In the 1990s, the Soviet Union collapsed, leaving the United States as the dominant global superpower. Latin American countries launched vigorous movements against hegemony and pursued economic autonomy. China moved beyond the era of class struggle and initiated economic reforms and opening-up policies. By the end of the 20th century, breakthroughs in information technology ignited the spark of the digital age, a transformation that began sweeping the globe and bringing new opportunities and challenges to development across all regions.
Our Uncertain Time
As the clock struck midnight on the year 2000, humanity entered a new millennium. The proliferation of the internet, evolution of mobile devices, and rise of artificial intelligence accelerated the pace of deep global integration. China’s rapid ascendance and development positioned it as a new superpower capable of competing with the United States, while the European Union, India, Southeast Asia, Africa, and Latin America emerged as significant forces that could alter the global balance of power.
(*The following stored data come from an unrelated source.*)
(* ===== verification/ShmReader.v ===== *)
(** * Parsing an owned snapshot (src/shm/reader.rs, [OwnedShmSnapshot])

    The checked parsers of the sections of an owned snapshot: bounded C strings,
    breadcrumb rings, crash context, producer extension, attachments and
    screenshots. The bytes are untrusted: nothing here assumes them valid.
    Strings are the lists of their UTF-8 bytes. *)

From S2P Require Import Prelude ShmLayout ShmSnapshot ShmFacts.

(** ** UTF-8 and bounded C strings *)

Definition is_continuation (b : Z) : bool := in_range 0x80 0xC0 b.

Definition is_surrogate (c : Z) : bool := in_range 0xD800 0xE000 c.

(** [std::str::from_utf8] with the scalar values it recognizes: overlong forms,
    surrogates and values above U+10FFFF are rejected. *)
Fixpoint utf8_decode (l : list Z) : option (list Z) :=
  match l with
  | [] => Some []
  | b0 :: l1 =>
      if in_range 0 0x80 b0 then cs ← utf8_decode l1; Some (b0 :: cs)
      else match l1 with
      | [] => None
      | b1 :: l2 =>
          if in_range 0xC0 0xE0 b0 then
            let c := (b0 - 0xC0) * 64 + (b1 - 0x80) in
            if is_continuation b1 && bool_decide (0x80 ≤ c)
            then cs ← utf8_decode l2; Some (c :: cs) else None
          else match l2 with
          | [] => None
          | b2 :: l3 =>
              if in_range 0xE0 0xF0 b0 then
                let c := (b0 - 0xE0) * 4096 + (b1 - 0x80) * 64 + (b2 - 0x80) in
                if is_continuation b1 && is_continuation b2 && bool_decide (0x800 ≤ c)
                   && negb (is_surrogate c)
                then cs ← utf8_decode l3; Some (c :: cs) else None
              else match l3 with
              | [] => None
              | b3 :: l4 =>
                  let c := (b0 - 0xF0) * 262144 + (b1 - 0x80) * 4096 + (b2 - 0x80) * 64 + (b3 - 0x80) in
                  if in_range 0xF0 0xF8 b0 && is_continuation b1 && is_continuation b2
                     && is_continuation b3 && in_range 0x10000 0x110000 c
                  then cs ← utf8_decode l4; Some (c :: cs) else None
              end
          end
      end
  end.

(** [char::is_control]: the Unicode category Cc. *)
Definition is_control (c : Z) : bool := in_range 0 0x20 c || in_range 0x7F 0xA0 c.

(** [bytes.iter().position(|byte| *byte == 0)] and the prefix before it. *)
Fixpoint before_nul (bytes : list Z) : option (list Z) :=
  match bytes with
  | [] => None
  | b :: bytes => if decide (b = 0) then Some [] else l ← before_nul bytes; Some (b :: l)
  end.

Definition decode_bounded_c_string (bytes : list Z) : option (list Z) :=
  value ← before_nul bytes;
  chars ← utf8_decode value;
  if existsb is_control chars then None else Some value.

Definition read_string (s : OwnedShmSnapshot) (offset len : Z) : option (list Z) :=
  bytes ← range s offset len; decode_bounded_c_string bytes.

Definition read_i32 (s : OwnedShmSnapshot) (offset : Z) : option Z :=
  z ← read_u32 s offset; Some (if decide (z < 2 ^ 31) then z else z - 2 ^ 32).

(** ** Field lengths and offsets *)

Definition BREADCRUMB_FILE_LEN : Z := 16.
Definition BREADCRUMB_MESSAGE_LEN : Z := 28.
Definition CONTEXT_SESSION_ID_LEN : Z := 37.
Definition CONTEXT_APP_VERSION_LEN : Z := 16.
Definition CONTEXT_GIT_HASH_LEN : Z := 16.
Definition CONTEXT_BUILD_TYPE_LEN : Z := 16.
Definition CONTEXT_BUILD_PRESET_LEN : Z := 16.
Definition CONTEXT_BUILD_TIMESTAMP_LEN : Z := 24.
Definition CONTEXT_COMPILER_LEN : Z := 32.
Definition CONTEXT_OS_VERSION_LEN : Z := 32.
Definition ANNOTATION_KEY_LEN : Z := 32.
Definition ANNOTATION_VALUE_LEN : Z := 64.
Definition EXTENSION_KEY_LEN : Z := 16.
Definition EXTENSION_VALUE_LEN : Z := 20.
Definition ATTACHMENT_LABEL_LEN : Z := 32.
Definition ATTACHMENT_PATH_LEN : Z := 256.

Definition breadcrumb_field (name : string) : Z := offset_of SutBreadcrumb name.
Definition context_field (name : string) : option Z :=
  usize_checked_add CONTEXT_OFFSET (offset_of SutCrashContext name).
Definition settings_field (name : string) : option Z :=
  usize_checked_add SETTINGS_OFFSET (offset_of SutCrashSettingsSnapshot name).

Definition BREADCRUMB_SIZE : Z := Eval vm_compute in csize SutBreadcrumb.
Definition RING_COUNT_FIELD : Z := Eval vm_compute in offset_of SutCrumbRing "count".
Definition RING_WRITE_IDX_FIELD : Z := Eval vm_compute in offset_of SutCrumbRing "write_idx".
Definition RING_BUF_FIELD : Z := Eval vm_compute in offset_of SutCrumbRing "buf".

(** ** Breadcrumbs *)

Record RawBreadcrumb := mkRawBreadcrumb {
  timestamp_ns : Z;
  thread_id : Z;
  category : Z;
  severity : Z;
  file : list Z;
  line : Z;
  message : list Z
}.

Definition read_breadcrumb (s : OwnedShmSnapshot) (base : Z) : option RawBreadcrumb :=
  o ← usize_checked_add base (breadcrumb_field "category"); category ← read_u16 s o;
  o ← usize_checked_add base (breadcrumb_field "severity"); severity ← read_u16 s o;
  if decide (CRUMB_CATEGORY_MAX < category ∨ CRUMB_SEVERITY_MAX < severity) then None else
  o ← usize_checked_add base (breadcrumb_field "timestamp_ns"); timestamp_ns ← read_u64 s o;
  o ← usize_checked_add base (breadcrumb_field "thread_id"); thread_id ← read_u32 s o;
  o ← usize_checked_add base (breadcrumb_field "file"); file ← read_string s o BREADCRUMB_FILE_LEN;
  o ← usize_checked_add base (breadcrumb_field "line"); line ← read_u16 s o;
  o ← usize_checked_add base (breadcrumb_field "message");
  message ← read_string s o BREADCRUMB_MESSAGE_LEN;
  Some (mkRawBreadcrumb timestamp_ns thread_id category severity file line message).

(** The slot visited [reverse_index] steps back from the write index. *)
Definition ring_slot (write_idx reverse_index : Z) : Z :=
  (if decide (reverse_index < write_idx) then write_idx - reverse_index - 1
   else CRUMB_RING_CAPACITY + write_idx - reverse_index - 1) `mod` CRUMB_RING_CAPACITY.

(** One iteration of the inner loop: the entry it pushes, if any. *)
Definition ring_entry (s : OwnedShmSnapshot) (ring_offset write_idx reverse_index : Z)
    : option RawBreadcrumb :=
  buffer_offset ← usize_checked_add ring_offset RING_BUF_FIELD;
  entry_offset ← indexed_offset buffer_offset (ring_slot write_idx reverse_index) BREADCRUMB_SIZE;
  entry ← read_breadcrumb s entry_offset;
  if decide (timestamp_ns entry = 0) then None else Some entry.

Definition ring_entries (s : OwnedShmSnapshot) (ring_offset : Z) : option (list RawBreadcrumb) :=
  count_offset ← usize_checked_add ring_offset RING_COUNT_FIELD;
  write_idx_offset ← usize_checked_add ring_offset RING_WRITE_IDX_FIELD;
  count ← read_u32 s count_offset;
  write_idx ← read_u32 s write_idx_offset;
  let valid_count := Z.min count CRUMB_RING_CAPACITY in
  Some (omap (ring_entry s ring_offset write_idx) (seqZ 0 valid_count)).

(** The outer loop: [break] on the first ring whose header cannot be read. *)
Fixpoint collect_rings (s : OwnedShmSnapshot) (rings : list Z) : list RawBreadcrumb :=
  match rings with
  | [] => []
  | ring_index :: rings =>
      match ring_offset ring_index ≫= ring_entries s with
      | None => []
      | Some entries => entries ++ collect_rings s rings
      end
  end.

Definition by_timestamp (x y : RawBreadcrumb) : bool := bool_decide (timestamp_ns x ≤ timestamp_ns y).

Definition read_breadcrumbs (s : OwnedShmSnapshot) : list RawBreadcrumb :=
  match read_u32 s RING_COUNT_OFFSET with
  | None => []
  | Some ring_count =>
      if decide (CRUMB_MAX_THREADS < ring_count) then []
      else stable_sort by_timestamp (collect_rings s (seqZ 0 ring_count))
  end.

(** ** Crash context *)

Record RawCrashContext := mkRawCrashContext {
  heartbeat_counter : Z;
  session_start_ns : Z;
  session_id : list Z;
  annotations : list (list Z * list Z);
  app_version : list Z;
  build_number : Z;
  git_hash : list Z;
  git_dirty : bool;
  build_type : list Z;
  build_preset : list Z;
  build_timestamp : list Z;
  compiler : list Z;
  os_version : list Z
}.

Definition is_context_issue (i : ShmConsistencyIssue) : bool :=
  match i with IssueContext _ _ => true | _ => false end.
Definition is_settings_issue (i : ShmConsistencyIssue) : bool :=
  match i with IssueSettings _ _ => true | _ => false end.
Definition is_attachments_issue (i : ShmConsistencyIssue) : bool :=
  match i with IssueAttachments _ _ => true | _ => false end.

Definition read_annotation (s : OwnedShmSnapshot) (annotations_offset index : Z)
    : option (list Z * list Z) :=
  annotation_offset ← indexed_offset annotations_offset index (csize SutCrashAnnotation);
  o ← usize_checked_add annotation_offset (offset_of SutCrashAnnotation "key");
  key ← read_string s o ANNOTATION_KEY_LEN;
  o ← usize_checked_add annotation_offset (offset_of SutCrashAnnotation "value");
  value ← read_string s o ANNOTATION_VALUE_LEN;
  Some (key, value).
Yet regional conflicts and divisions persist. Escalating confrontations in the Middle East and the Russia-Ukraine conflict, developmental challenges and ethnic tensions in Africa, anti-hegemonic struggles in Latin America, America’s global trade and tariff wars, and the perceived threats and challenges posed by China’s rise collectively form the complex global landscape we inhabit today.



Looking back over these five centuries, the evolution of human civilization has not been a solo performance by any single region, but rather a global interplay of civilizations and restructuring of power dynamics. Every epochal leap forward has been accompanied by the collision and fusion of different civilizations, and every transformation has profoundly reshaped the trajectory of human existence. These momentous events are like scattered pearls, and this planned series of blog posts aims to string them together in an orderly fashion and polish them with meticulous care, using a framework of ‘every five years as a temporal unit.
Epilogue
The choice of five years as the unit was deliberate: too long a span risks missing critical turning points, while too short a period might drown readers in trivial details.
A five-year timeframe allows each temporal slice to showcase both landmark events and capture multidimensional changes across economics, culture, technology, and society.
This approach enables readers to perceive both the ‘skeleton’ of history and experience the ‘flesh and blood’ of each era.
Now, let us embark together on this historical journey spanning five centuries. I will publish one era-focused blog post each week, starting from the pivotal year of 1525, following the footsteps of civilizational evolution to explore how humanity has arrived at the present day and what historical legacies we carry forward into the future.